== Problem requirements ==
Take every line from the entries below that includes the word "parsing" and copy it.
----------
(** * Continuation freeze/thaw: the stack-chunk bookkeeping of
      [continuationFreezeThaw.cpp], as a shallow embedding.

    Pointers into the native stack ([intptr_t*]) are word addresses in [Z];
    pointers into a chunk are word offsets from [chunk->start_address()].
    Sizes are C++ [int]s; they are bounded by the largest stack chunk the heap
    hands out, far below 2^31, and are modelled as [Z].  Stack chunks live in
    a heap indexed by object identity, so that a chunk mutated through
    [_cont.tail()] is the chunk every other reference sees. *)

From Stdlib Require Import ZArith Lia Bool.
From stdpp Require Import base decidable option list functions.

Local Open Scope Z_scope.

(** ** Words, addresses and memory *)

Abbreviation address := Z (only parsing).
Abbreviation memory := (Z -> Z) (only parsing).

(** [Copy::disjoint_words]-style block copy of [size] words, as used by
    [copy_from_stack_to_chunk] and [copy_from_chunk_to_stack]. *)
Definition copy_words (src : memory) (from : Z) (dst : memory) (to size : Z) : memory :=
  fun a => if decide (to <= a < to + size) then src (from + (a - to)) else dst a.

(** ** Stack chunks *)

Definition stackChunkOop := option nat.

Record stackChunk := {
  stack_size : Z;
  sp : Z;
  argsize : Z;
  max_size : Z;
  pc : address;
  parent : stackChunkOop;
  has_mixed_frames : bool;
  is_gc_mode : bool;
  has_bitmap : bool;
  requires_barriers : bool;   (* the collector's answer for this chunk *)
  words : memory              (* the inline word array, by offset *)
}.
----------
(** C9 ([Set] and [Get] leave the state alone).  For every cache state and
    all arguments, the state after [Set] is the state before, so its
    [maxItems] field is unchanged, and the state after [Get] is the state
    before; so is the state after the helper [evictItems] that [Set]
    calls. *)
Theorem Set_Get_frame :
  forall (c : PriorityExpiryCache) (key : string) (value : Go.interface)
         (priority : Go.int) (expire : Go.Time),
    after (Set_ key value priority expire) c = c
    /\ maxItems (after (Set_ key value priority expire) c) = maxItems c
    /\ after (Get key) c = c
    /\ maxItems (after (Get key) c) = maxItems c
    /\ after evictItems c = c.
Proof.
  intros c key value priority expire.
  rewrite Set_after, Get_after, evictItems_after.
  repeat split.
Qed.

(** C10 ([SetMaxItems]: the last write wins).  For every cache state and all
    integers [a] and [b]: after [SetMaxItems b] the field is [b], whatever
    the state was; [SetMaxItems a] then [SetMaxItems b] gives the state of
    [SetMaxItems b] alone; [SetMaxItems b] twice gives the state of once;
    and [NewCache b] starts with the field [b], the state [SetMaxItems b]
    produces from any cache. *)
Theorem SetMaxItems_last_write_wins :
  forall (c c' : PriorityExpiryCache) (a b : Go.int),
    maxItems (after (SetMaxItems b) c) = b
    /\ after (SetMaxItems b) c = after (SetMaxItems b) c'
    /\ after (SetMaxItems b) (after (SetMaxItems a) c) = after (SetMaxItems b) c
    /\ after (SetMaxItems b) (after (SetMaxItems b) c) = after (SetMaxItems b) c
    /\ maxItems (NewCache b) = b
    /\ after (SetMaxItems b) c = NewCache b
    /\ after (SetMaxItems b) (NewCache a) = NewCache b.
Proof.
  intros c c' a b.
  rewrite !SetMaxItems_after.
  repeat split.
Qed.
----------
== Task solution ==
Abbreviation address := Z (only parsing).
Abbreviation memory := (Z -> Z) (only parsing).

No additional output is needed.